Al-Khwarizmi foi importantíssimo para o desenvolvimento da matemática; uma das suas principais contribuições foi a divulgação da ideia de usar a posição de cada algarismo (lá está...) para marcar o seu valor relativo. Assim, o algarismo 1 no número 100 não representa uma unidade, mas sim uma centena — esta ideia não só permite usar um número limitado de símbolos para representar qualquer número, como ajuda a fazer contas com muito mais facilidade do que noutros sistemas (como a numeração romana, por exemplo).

Note-se: Al-Khwarizmi não inventou estas forma de representar os números. Ajudou, isso sim, a divulgá-la. Uma ideia útil tem de ser inventada, mas se nada for feito para a espalhar, desaparece. É também por isso que conversar com investigadores é tão importante. É numa constante conversa que as ideias são criticadas, afinadas, melhoradas e aplicadas.

«Algarismo» é apenas uma de muitas palavras de origem persa que usamos no dia-a-dia. A nossa língua tem materiais de muitas paragens — mostra bem que estamos numa ponta do mundo antigo, onde vinham parar palavras de muitos povos. Conhecer estas histórias é difícil, porque as palavras viajam primeiro de boca a boca e só depois pela escrita. É difícil reconstruir as viagens — mas aquilo que entrevemos é suficientemente interessante para nos levar a arriscar.

3.Língua e matemática

Nestas conversas pelos milénios fora, as palavras vão ganhando novos sentidos, vão fugindo da origem, vão desaparecendo e reaparecendo. A linguagem humana é extraordinariamente complexa e difícil de apanhar. Uma palavra pode ter um sentido ligeiramente diferente em cada conversa.

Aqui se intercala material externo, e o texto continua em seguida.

(* @src adapters/sqlite.py SqliteAdapter._establish_settings *)
Definition establish_settings : SM L unit :=
  s_try
    (set_and_verify "foreign_keys" "ON" 1;;
     set_and_verify "ignore_check_constraints" "OFF" 0;;
     set_and_verify "synchronous" (sc_synchronous C) synchronous_level)
    settings_failure.

(* @src adapters/sqlite.py SqliteAdapter.release_lock *)
Definition release_lock : SM L unit :=
  fd ← s_gets ss_lock_fd;
  match fd with
  | None => mret tt
  | Some fd => s_finally (lib (LUnlock fd)) (lib (LCloseFd fd);; s_modify (set_lock_fd None))
  end.

(** [with contextlib.suppress(sqlite3.Error)]. *)
Definition suppress_sqlite (m : SM L unit) : SM L unit :=
  s_try m (fun x => match x with
                    | PyException d => if instance_of sqlite_error d then mret tt else s_raise x
                    | _ => s_raise x
                    end).

(* @src adapters/sqlite.py SqliteAdapter.discard *)
Definition discard : SM L unit :=
  connected ← s_gets ss_conn;
  s_when connected (suppress_sqlite (lib LClose);; s_modify (set_conn false));;
  release_lock.

(** [except C as exc: raise UsageError(...)]. *)
Definition as_usage_error {A} (cls label : str) (m : SM L A) : SM L A :=
  s_try m (fun x => match x with
                    | PyException d => if instance_of cls d then s_raise_error (usage label) else s_raise x
                    | _ => s_raise x
                    end).

(* @src adapters/sqlite.py SqliteAdapter.connect *)
Definition connect : SM L unit :=
  as_usage_error os_error "the directory for database.path cannot be used"
    (lib (LMkdir (take (length (sc_path C) - 1) (sc_path C))));;
  as_usage_error sqlite_error "the database cannot be opened"
    (lib (LConnect (sc_path C) (sc_busy_timeout_ms C));; s_modify (set_conn true));;
  s_try
    (db_execute ("PRAGMA busy_timeout = " ++ dec_Z (sc_busy_timeout_ms C)) NoParams;; establish_settings)
    (fun x => discard;; s_raise x).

É também disto que se alimenta a arte e a criatividade humana (foi um dos temas do episódio).

A matemática é, entre muitas outras coisas, uma forma de domar esta capacidade linguística dos seres humanos, de criar definições rigorosas e ferramentas conceptuais que nos ajudem a explorar abstracções e a reconhecer padrões que a linguagem do dia-a-dia ignora, distraída como está com as nossas dores e as nossas histórias. Se as línguas humanas são flexíveis, cheias de duplos, triplos, quádruplos sentidos, com piscares de olhos em cada pausa, concretas e sujas, a matemática obriga-se a usar definições rigorosas e símbolos precisos que nos permitam explorar a abstracção.

Dito isto, não me parece que a matemática exista em oposição à linguagem humana. É, provavelmente, uma das mais poderosas manifestações dessa mesma linguagem — se virmos bem, tal como a literatura, a matemática é fruto da imaginação humana e expressa-se em símbolos e palavras. Os números são, antes de mais, palavras — e são palavras particularmente úteis para conhecer o mundo que nos rodeia.

Fica o convite: oiça o primeiro episódio dos Palavrões da Ciência. O nosso convidado usa com mestria a língua portuguesa para nos entreter com a matemática.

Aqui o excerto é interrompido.